Ici encore s’accomplissait la prophétie. Le Dieu de la loi ne les avait-il pas appelées par le prophète Isaïe : « Femmes opulentes, levez-vous et entendez ma voix ! » Disciples d’abord, il les élève bientôt au rang d’ouvrières et de servantes : « Mes filles, écoutez avec assurance mes discours ; consacrez vos journées par une fatigue pleine d’espoir ; » c’est-à-dire la fatigue de le suivre, et l’espoir de la récompense après les services. Sans revenir ici sur le sens parabolique, il suffit de dire que cette forme de langage était encore annoncée par le Créateur. Cette déclaration : « Votre oreille écoutera et vous n’entendrez point, » fournit au Christ l’occasion d’inculquer cet avertissement : « Qui a des oreilles pour entendre, entende ! » Non pas que pour attester sa différence le Christ permît l’usage d’une faculté qu’interdisait le Créateur ; mais l’avertissement venait à la suite de la menace. D’abord : « Votre oreille écoutera et vous n’entendrez point ; » ensuite : « Qui a des oreilles pour entendre, entende ! » Il ne s’agissait point ici en effet des oreilles du corps qui s’ouvrent d’elles-mêmes : il nous apprenait que les oreilles du cœur étaient nécessaires ; et c’est par là que les rebelles ne devaient point entendre, selon l’oracle du Créateur. Aussi ajoute-t-il par son Christ : « Prenez garde comment vous entendez, de peur de ne pas entendre. » Avec les oreilles du cœur apparemment, et non celles du corps. En laissant à cette déclaration le sens légitime que le Seigneur y attachait lui-même, lorsqu’il éveillait l’attention humaine, ces paroles, « Prenez garde comment vous entendez, » n’annonçaient que trop une menace de surdité morale.

Ton dieu se nomme le dieu de la mansuétude, parce qu’il ne juge, ni ne s’irrite. Le texte qui vient immédiatement après le prouve suffisamment. « Celui qui a, il lui sera donné. Quiconque n’a pas, même ce qu’il a lui sera enlevé. » Que lui sera-t-il enlevé ? Le don qu’il aura reçu. Mais quel est celui, qui donne et qui enlève ? Si la chose doit être enlevée par le Créateur, elle sera donc aussi donnée par lui. Si elle est donnée par le dieu de Marcion, elle sera donc également enlevée par ce dernier. N’importe à quel titre il menace de m’enlever mon trésor, il n’est plus le Fils de ce dieu dont la bouche ignore la menace, parce qu’il ne sait pas s’irriter.

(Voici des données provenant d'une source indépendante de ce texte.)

(** C5, as the code has it: where the call to the hosted backend raises for
    a file, the orchestrator yields the Mistral error fragment for it, with
    the text of the exception, and enters the fallback: the notice, then the
    rasterizer on that file.  The driver and the conversion routine are
    invoked where the rasterizer gives page images; where it gives none the
    could-not-convert warning ends the file, and where it raises the
    fallback error and the file-complete fragment do.  The loop body does
    not raise, and the next file follows. *)
Theorem C5_backend_a_failure_falls_back
    (mc : option MistralOCRClient) (f : File) (rest : list File) (w : World)
    (p : string) (e : Exception) :
  let r := process_file env cfg mc f w in
  In (Call_extract_text_from_file p (inl e)) (trace r) ->
  (exists res tail,
     trace r =
       [Yield (mkFragment MistralAttempt
                 ("⏳ Attempting Mistral OCR for " ++ basename (name f) ++ "..."
                  ++ nl ++ nl ++ "---" ++ nl ++ nl)%string);
        Call_extract_text_from_file (name f) (inl e);
        Yield (mkFragment MistralError
                 ("⚠️ **Mistral OCR Error for " ++ basename (name f) ++ "**: "
                  ++ exn_str e ++ ". Falling back to VLLM."
                  ++ nl ++ nl ++ "---" ++ nl ++ nl)%string);
        Yield (mkFragment VllmNotice
                 ("⏳ Using default VLLM model for " ++ basename (name f)
                  ++ " (converting to images first)..."
                  ++ nl ++ nl ++ "---" ++ nl ++ nl)%string);
        Call_convert_files_to_images [name f] (max_img_size cfg) res] ++ tail
     /\ match res with
        | inr (i :: imgs) =>
            driver_calls tail = [i :: imgs] /\
            exists stream, stream_calls tail = [(i :: imgs, stream)]
        | inr [] =>
            tail =
              [Yield (mkFragment RasterEmpty
                        ("⚠️ Could not convert " ++ basename (name f)
                         ++ " to images for VLLM processing."
                         ++ nl ++ nl ++ "---" ++ nl ++ nl)%string)]
        | inl e' =>
            tail =
              [Yield (mkFragment VllmFallbackError
                        ("❌ **Error in VLLM fallback for " ++ basename (name f)
                         ++ "**: " ++ exn_str e'
                         ++ nl ++ nl ++ "---" ++ nl ++ nl)%string);
               Yield (mkFragment FileComplete
                        ("✅ Finished processing " ++ basename (name f) ++ "."
                         ++ nl ++ nl ++ "*****" ++ nl ++ nl)%string)]
        end)
  /\ outcome r = inr tt
  /\ trace (for_each (f :: rest) (process_file env cfg mc) w) =
       trace r ++ trace (for_each rest (process_file env cfg mc) (world r))
  /\ outcome (for_each (f :: rest) (process_file env cfg mc) w) = inr tt.
Proof.
  cbv zeta. intros Hin.
  destruct (for_each_files_cons mc f rest w) as (Hloop & _ & Hok).
  cbv zeta in Hloop, Hok. rewrite Hloop, Hok. clear Hloop Hok.
  apply In_extract_calls in Hin.
  file_cases env cfg mc f w; stream_cases;
    simpl in Hin; autorewrite with trace in Hin; simpl in Hin;
    try (destruct Hin as [Hin|[]]; inversion Hin; subst); try contradiction.
  all: split; [|auto]; eexists _, _; (split; [reflexivity|]);
    try reflexivity;
    (split; [|eexists]); simpl; autorewrite with trace; reflexivity.
Qed.


(** The fragments of the chunks: behind the progress header, with a page
    between 1 and the number of page images, where there are several page
    images, and bare where there is one or none. *)
Lemma chunk_fragments_headed (rid : string) (n : nat) :
  forall cs page,
    1 <= page ->
    Forall2 (fun c fr =>
               if (1 <? n)%nat
               then exists k,
                      1 <= k <= n /\
                      text fr =
                        (("📄 **VLLM Conversion Progress** `[Request " ++ rid
                          ++ "]` (Processing page " ++ PyStr.str_of_nat k ++ " of "
                          ++ PyStr.str_of_nat n ++ ")" ++ nl ++ nl)
                         ++ process_tags c)%string
               else text fr = process_tags c)
            cs (vllm_chunk_fragments rid n page cs).
Proof.
  induction cs as [|c cs IH]; intros page Hp; cbn [vllm_chunk_fragments];
    constructor.
  - destruct (1 <? n)%nat eqn:Hn; [|reflexivity].
    apply Nat.ltb_lt in Hn. exists (Nat.min page n).
    split; [lia|reflexivity].
  - apply IH. unfold next_page. destruct (PyStr.contains "---" c); lia.
Qed.

(** C9, as the code has it: what the conversion routine yields reaches the
    consumer sanitized, behind the driver's progress header where there are
    several page images and with nothing before it where there is one; the
    fragment the driver yields when the routine raises carries the message
    of the exception as it is. *)
Theorem C9_chunks_sanitized_error_raw
    (mc : option MistralOCRClient) (f : File) (w : World)
    (imgs chunks : list string) (raised : option Exception) :
  let t := trace (process_file env cfg mc f w) in
  In (imgs, (chunks, raised)) (stream_calls t) ->
  let n := List.length imgs in
  exists request_id,
    Forall2 (fun c fr =>
               if (1 <? n)%nat
               then exists k,
                      1 <= k <= n /\
                      text fr =
                        (("📄 **VLLM Conversion Progress** `[Request " ++ request_id
                          ++ "]` (Processing page " ++ PyStr.str_of_nat k ++ " of "
                          ++ PyStr.str_of_nat n ++ ")" ++ nl ++ nl)
                         ++ process_tags c)%string
               else text fr = process_tags c)
            chunks (fragments_at VllmChunk t)
    /\ fragments_at VllmStreamError t =
         match raised with
         | Some e =>
             [mkFragment VllmStreamError
                ("❌ **Error in VLLM processing (Request " ++ request_id
                 ++ ")**: " ++ exn_str e)%string]
         | None => []
         end.
Proof.
  cbv zeta. intros Hin.
  file_cases env cfg mc f w; stream_cases;
    simpl in Hin; autorewrite with trace in Hin; simpl in Hin;
    try contradiction;
    destruct Hin as [Hin|[]]; inversion Hin; subst;
    unfold fragments_at; simpl; autorewrite with trace; simpl;
    autorewrite with trace;
    eexists; (split; [apply chunk_fragments_headed; lia|reflexivity]).
Qed.

End FileClaims.

(** ** The driver *)

Section DriverClaims.

Context {World Handle : Type}.
Variable env : Env World Handle.
Variable cfg : Config.

Local Open Scope list_scope.

Lemma next_page_one_delimiter (page : nat) (c : string) :
  PyStr.count "---" c = 1 -> next_page page c = 2.
Proof.
  intros H. unfold next_page.
  destruct (PyStr.contains "---" c) eqn:Hc.
  - rewrite H. reflexivity.
  - unfold PyStr.count in H. rewrite (count_from_absent "---" c 0 Hc) in H.
    discriminate.
Qed.

Lemma chunk_fragments_one_delimiter (rid : string) (n : nat) :
  forall chunks page,
    (forall c, In c chunks -> PyStr.count "---" c = 1) ->
    forall k c,
      nth_error chunks k = Some c ->
      nth_error (vllm_chunk_fragments rid n page chunks) k =
      Some (mkFragment VllmChunk
              ((if (1 <? n)%nat
                then Msg.progress_header rid
                       (Nat.min (match k with O => page | S _ => 2 end) n) n
                else EmptyString) ++ process_tags c)%string).
Proof.
  induction chunks as [|c0 chunks IH]; intros page Hone k c Hk.
  - destruct k; discriminate.
  - destruct k as [|k]; simpl in Hk |- *.
    + inversion Hk; subst. reflexivity.
    + rewrite (IH (next_page page c0)) with (c := c); auto.
      * rewrite next_page_one_delimiter by (apply Hone; left; reflexivity).
        destruct k; reflexivity.
      * intros c' Hc'. apply Hone. right. exact Hc'.
Qed.


End DriverClaims.

(** ** The pipeline over a batch *)

Section BatchClaims.

Context {World Handle : Type}.
Variable env : Env World Handle.
Variable cfg : Config.
(** * Trading-Bot-Workflow: the notifying bot and the plain bot

    A shallow embedding of the two scripts of the repository:

    - the notifying variant ([DiscordNotifier] and [TradingBot] with
      [check_market_hours], [execute_trade], [send_daily_summary], [run]);
    - the plain variant ([Plain.run]), which only logs.

    Python values are modelled as the code has them: [float] is IEEE 754
    binary64 (Rocq's primitive floats), [int] is [Z], [str] is [string].
    The brokerage session and the webhook are the environment: every call is
    recorded in an effect log, and the environment answers each call as a
    function of the log so far, either with a value or with an exception. *)

From Stdlib Require Import Floats.PrimFloat Floats.SpecFloat Floats.FloatOps.
From Stdlib Require Import Floats.FloatAxioms.
From Stdlib Require Import ZArith List String Ascii Bool Lia Permutation.
Import ListNotations.

Open Scope Z_scope.

(** ** Exceptions and results *)

(** The exceptions the code can meet.  [ZeroDivisionError] and
    [OverflowError] are raised by Python's arithmetic; [RemoteError] stands
    for any [Exception] raised by the brokerage client or by the webhook
    client (network failure, rejected order, bad credentials, ...).  All three
    are subclasses of [Exception], so [except Exception] catches them. *)
Inductive PyExn : Type :=
| ZeroDivisionError (msg : string)
| OverflowError (msg : string)
| RemoteError (msg : string).

(** [str(e)] *)
Definition str (e : PyExn) : string :=
  match e with
  | ZeroDivisionError m | OverflowError m | RemoteError m => m
  end.

Inductive Result (A : Type) : Type :=
| Return (a : A)
| Raise (e : PyExn).
Arguments Return {A} a.
Arguments Raise {A} e.

Definition is_raise {A} (r : Result A) : bool :=
  match r with Return _ => false | Raise _ => true end.

(** ** Python numbers *)

Module Py.

(** [float(n)] for an [int]: the nearest binary64 (ties to even);
    [OverflowError] when the rounded value is not finite. *)
Definition float_of_int (n : Z) : Result float :=
  match binary_normalize prec emax n 0 false with
  | S754_infinity _ => Raise (OverflowError "int too large to convert to float")
  | sf => Return (SF2Prim sf)
  end.

(** An [int] as an exact (not normalised) mantissa with exponent 0. *)
Definition sf_of_int (n : Z) : spec_float :=
  match n with
  | Z0 => S754_zero false
  | Zpos p => S754_finite false p 0
  | Zneg p => S754_finite true p 0
  end.

(** [a / b] on floats: Python raises on a zero divisor (of either sign)
    instead of producing an infinity or a NaN. *)
Definition float_truediv (a b : float) : Result float :=
  if PrimFloat.eqb b 0%float
  then Raise (ZeroDivisionError "float division by zero")
  else Return (PrimFloat.div a b).

(** [a / b] on ints: the correctly rounded quotient. *)
Definition int_truediv (a b : Z) : Result float :=
  if Z.eqb b 0
  then Raise (ZeroDivisionError "division by zero")
  else match SFdiv prec emax (sf_of_int a) (sf_of_int b) with
       | S754_infinity _ =>
           Raise (OverflowError "integer division result too large for a float")
       | sf => Return (SF2Prim sf)
       end.

(** [a * n] with [a] a float and [n] an int: [n] is converted first. *)
Definition float_mul_int (a : float) (n : Z) : Result float :=
  match float_of_int n with
  | Return b => Return (PrimFloat.mul a b)
  | Raise e => Raise e
  end.

(** [sum(xs)] over ints, from the left, starting at 0. *)
Definition sum (xs : list Z) : Z := fold_left Z.add xs 0.

(** [len(xs)] *)
Definition len {A} (xs : list A) : Z := Z.of_nat (List.length xs).

(** A number that is an [int] or a [float] ([win_rate] is either). *)
Inductive Num : Type :=
| Int (n : Z)
| Float (x : float).

(** [s.upper()] on ASCII strings: the letters a-z are upper-cased, every
    other byte is kept.  Python also upper-cases letters outside ASCII
    (e-acute becomes E-acute); here their bytes are kept, so the function
    is [str.upper] only on strings of ASCII characters, such as buy and
    sell. *)
Definition upper_ascii (c : ascii) : ascii :=
  let n := nat_of_ascii c in
  if (Nat.leb 97 n && Nat.leb n 122)%bool then ascii_of_nat (n - 32) else c.

Fixpoint upper (s : string) : string :=
  match s with
  | EmptyString => EmptyString
  | String c s' => String (upper_ascii c) (upper s')
  end.

End Py.

(** ** Data model *)

(** The [trade_info] dict built by [execute_trade]. *)
Record TradeInfo : Type := {
  action : string;
  symbol : string;
  quantity : Z;
  price : float;
  total : float
}.

(** The [summary] dict built by [send_daily_summary]; [date] is
    [datetime.now().strftime('%Y-%m-%d')], kept as its format. *)
Record Summary : Type := {
  date : string;
  total_trades : Z;
  pnl : float;
  pnl_percentage : float;
  balance : float;
  win_rate : Py.Num
}.

(** Modelled from the spec: the account entity of the brokerage client, whose
    class is not part of the repository.  The specification's
    AccountSnapshot has the two fields the code reads, [equity] and
    [lastEquity], both account values; they are numbers here, on which the
    code's [float(...)] is the identity. *)
Record Account : Type := {
  equity : float;
  last_equity : float
}.

(** Modelled from the spec: the clock entity of the brokerage client, whose
    class is not part of the repository; [getClock()] yields [isOpen], a
    boolean. *)
Record Clock : Type := { is_open : bool }.

(** The keyword arguments of [api.submit_order]. *)
Record Order : Type := {
  o_symbol : string;
  o_qty : Z;
  o_side : string;
  o_type : string;
  o_time_in_force : string
}.

(** A message body is an f-string: literal text and formatted values.  The
    rendering of numbers and of the current time to text is not modelled; the
    fragments keep what is formatted and how. *)
Inductive Frag : Type :=
| Lit (s : string)                     (* literal text *)
| FmtStr (s : string)                  (* {s} *)
| FmtInt (n : Z)                       (* {n} *)
| FmtFloat (x : float)                 (* {x} *)
| FmtFixed (digits : nat) (x : Py.Num) (* {x:.<digits>f} *)
| FmtNow (fmt : string).               (* datetime.now().strftime(fmt) *)

(** The [discord.Embed] handed to [webhook.send]; its timestamp is the
    current time and is left out. *)
Record Embed : Type := {
  description : list Frag;
  color : Z
}.

Inductive LogLevel : Type := INFO | ERROR.

(** ** Effects, environment, bot state *)

(** What the bot does to the outside world and to its ledger, in order. *)
Inductive Effect : Type :=
| EGetClock                              (* api.get_clock() *)
| EGetAccount                            (* api.get_account() *)
| ESubmitOrder (o : Order)               (* api.submit_order(...) *)
| EWebhookSend (m : Embed)               (* webhook.send(embed=...) *)
| EAppend (t : TradeInfo)                (* daily_trades.append(...) *)
| ELog (level : LogLevel) (msg : list Frag). (* logging.info / .error *)

(** The two external services.  Each answer may depend on everything that
    happened before the call. *)
Record Env : Type := {
  clock_of : list Effect -> Result Clock;
  account_of : list Effect -> Result Account;
  order_of : list Effect -> Order -> Result unit;
  webhook_of : list Effect -> Embed -> Result unit
}.

(** The bot: its trade list, and the log of effects so far. *)
Record World : Type := {
  daily_trades : list TradeInfo;
  effects : list Effect
}.

Definition record_effect (ev : Effect) (w : World) : World :=
  {| daily_trades := daily_trades w; effects := effects w ++ [ev] |}.

(** ** The monad of bot code: environment, state, exceptions *)

Definition M (A : Type) : Type := Env -> World -> Result A * World.

Definition ret {A} (a : A) : M A := fun _ w => (Return a, w).

Definition bind {A B} (m : M A) (k : A -> M B) : M B :=
  fun env w =>
    match m env w with
    | (Return a, w') => k a env w'
    | (Raise e, w') => (Raise e, w')
    end.

Definition raise {A} (e : PyExn) : M A := fun _ w => (Raise e, w).

Definition lift {A} (r : Result A) : M A := fun _ w => (r, w).

(** [try: body except Exception as e: handler e] *)
Definition try_except {A} (body : M A) (handler : PyExn -> M A) : M A :=
  fun env w =>
    match body env w with
    | (Return a, w') => (Return a, w')
    | (Raise e, w') => handler e env w'
    end.

Declare Scope bot_scope.
Delimit Scope bot_scope with bot.
Notation "x <- m ;; k" := (bind m (fun x => k))
  (at level 61, m at next level, right associativity) : bot_scope.
Notation "m ;; k" := (bind m (fun _ => k))
  (at level 61, right associativity) : bot_scope.
Open Scope bot_scope.

(** The primitive actions. *)
Definition api_get_clock : M Clock :=
  fun env w => (clock_of env (effects w), record_effect EGetClock w).

Definition api_get_account : M Account :=
  fun env w => (account_of env (effects w), record_effect EGetAccount w).

Definition api_submit_order (o : Order) : M unit :=
  fun env w => (order_of env (effects w) o, record_effect (ESubmitOrder o) w).

Definition webhook_send (m : Embed) : M unit :=
  fun env w => (webhook_of env (effects w) m, record_effect (EWebhookSend m) w).

Definition logging (level : LogLevel) (msg : list Frag) : M unit :=
  fun _ w => (Return tt, record_effect (ELog level msg) w).

Definition get_daily_trades : M (list TradeInfo) :=
  fun _ w => (Return (daily_trades w), w).

Definition daily_trades_append (t : TradeInfo) : M unit :=
  fun _ w =>
    (Return tt,
     {| daily_trades := daily_trades w ++ [t];
        effects := effects w ++ [EAppend t] |}).

(** ** DiscordNotifier *)

Module DiscordNotifier.

Definition GREEN : Z := 0x00ff00.
Definition RED : Z := 0xff0000.

(** The line break of the message templates. *)
Definition NL : Frag := Lit (String (ascii_of_nat 10) EmptyString).

(** [send_message(content, color)]: one embed, one outbound call. *)
Definition send_message (content : list Frag) (color : Z) : M unit :=
  webhook_send {| description := content; color := color |}.

Definition trade_alert_embed (trade_info : TradeInfo) : Embed :=
  let emoji :=
    if String.eqb (action trade_info) "BUY"
    then "🟢"%string else "🔴"%string in
  let content :=
    [FmtStr emoji; Lit " **Trade Alert**"; NL;
     Lit "Action: "; FmtStr (action trade_info); NL;
     Lit "Symbol: "; FmtStr (symbol trade_info); NL;
     Lit "Quantity: "; FmtInt (quantity trade_info); NL;
     Lit "Price: $"; FmtFixed 2 (Py.Float (price trade_info)); NL;
     Lit "Total: $"; FmtFixed 2 (Py.Float (total trade_info))] in
  let color := if String.eqb (action trade_info) "BUY" then GREEN else RED in
  {| description := content; color := color |}.

(** [send_trade_alert(trade_info)] *)
Definition send_trade_alert (trade_info : TradeInfo) : M unit :=
  let m := trade_alert_embed trade_info in
  send_message (description m) (color m).

Definition daily_summary_embed (summary : Summary) : Embed :=
  let content :=
    [Lit "📊 **Daily Trading Summary**"; NL;
     Lit "Date: "; FmtNow (date summary); NL;
     Lit "Total Trades: "; FmtInt (total_trades summary); NL;
     Lit "P/L: $"; FmtFixed 2 (Py.Float (pnl summary));
     Lit " ("; FmtFixed 2 (Py.Float (pnl_percentage summary)); Lit "%)"; NL;
     Lit "Current Balance: $"; FmtFixed 2 (Py.Float (balance summary)); NL;
     Lit "Win Rate: "; FmtFixed 1 (win_rate summary); Lit "%"] in
  let color := if PrimFloat.leb 0%float (pnl summary) then GREEN else RED in
  {| description := content; color := color |}.

(** [send_daily_summary(summary)] *)
Definition send_daily_summary (summary : Summary) : M unit :=
  let m := daily_summary_embed summary in
  send_message (description m) (color m).

Definition error_alert_embed (error_msg : string) : Embed :=
  {| description :=
       [Lit "⚠️ **Error Alert**"; NL;
        Lit "Error: "; FmtStr error_msg; NL;
        Lit "Time: "; FmtNow "%Y-%m-%d %H:%M:%S"];
     color := RED |}.

(** [send_error_alert(error_msg)] *)
Definition send_error_alert (error_msg : string) : M unit :=
  let m := error_alert_embed error_msg in
  send_message (description m) (color m).

End DiscordNotifier.

(** ** TradingBot (the notifying variant) *)

Module TradingBot.

(** [__init__]: a fresh bot has an empty trade list. *)
Definition init : World := {| daily_trades := []; effects := [] |}.

(** [check_market_hours()] *)
Definition check_market_hours : M bool :=
  clock <- api_get_clock ;;
  ret (is_open clock).

(** The call [api.submit_order(symbol=..., qty=..., side=..., type='market',
    time_in_force='gtc')]. *)
Definition market_order (symbol : string) (qty : Z) (side : string) : Order :=
  {| o_symbol := symbol; o_qty := qty; o_side := side;
     o_type := "market"; o_time_in_force := "gtc" |}.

Autre inconséquence ! Personne, au dire de ton Dieu, « ne cache la lampe qu’il a allumée ! » Et lui, flambeau du monde, lumière tout autrement nécessaire, il voile ses rayons pendant des milliers d’années ! « Rien de secret, ajoute-t-il, qui n’éclate au dehors. » Et lui, il ensevelit jusqu’à nos jours son Dieu sous des ombres jalouses, attendant, j’imagine, la naissance de Marcion.

Nous touchons à l’argument le plus décisif pour tous ceux qui révoquent en doute la naissance du Seigneur. « L’entendez-vous, s’écrient-ils, attester lui-même qu’il n’est pas né. Où est ma mère, et qui sont mes frères ? » Telle est la marche de l’hérésie. Ou elle emporte au hasard de ses conjectures l’expression la plus simple, la plus claire, ou bien elle dénature par une interprétation littérale une expression allégorique et susceptible de distinction. C’est ce qui lui est arrivé dans cette circonstance. Voici notre réponse. D’abord, on n’aurait pu annoncer au Sauveur que sa mère et ses frères se tenaient à la porte, demandant à le voir, s’il n’avait eu ni mère, ni frères. Celui qui transmettait le message, les connaissait comme tels, ou de longue date, ou dans le moment même, lorsqu’ils désirèrent de le voir, ou lorsqu’ils chargèrent le gardien de les annoncer.

— Ce n’était là qu’une manière de tenter le Christ, dira-t-on.

— Rien qui l’indique dans l’Ecriture. Plus elle est fidèle à consigner la tentation chaque fois qu’elle a lieu : « Voilà qu’un docteur de la loi se leva pour le tenter ; » et à l’occasion du tribut : « Les Pharisiens s’approchèrent de lui dans le but de le tenter ; » moins il est permis de supposer la tentation là où elle n’est pas mentionnée. Toutefois j’admets la tentation : dans quel but le tenter en nommant sa mère ou ses frères ?

— Pour constater la réalité ou l’imposture de sa naissance.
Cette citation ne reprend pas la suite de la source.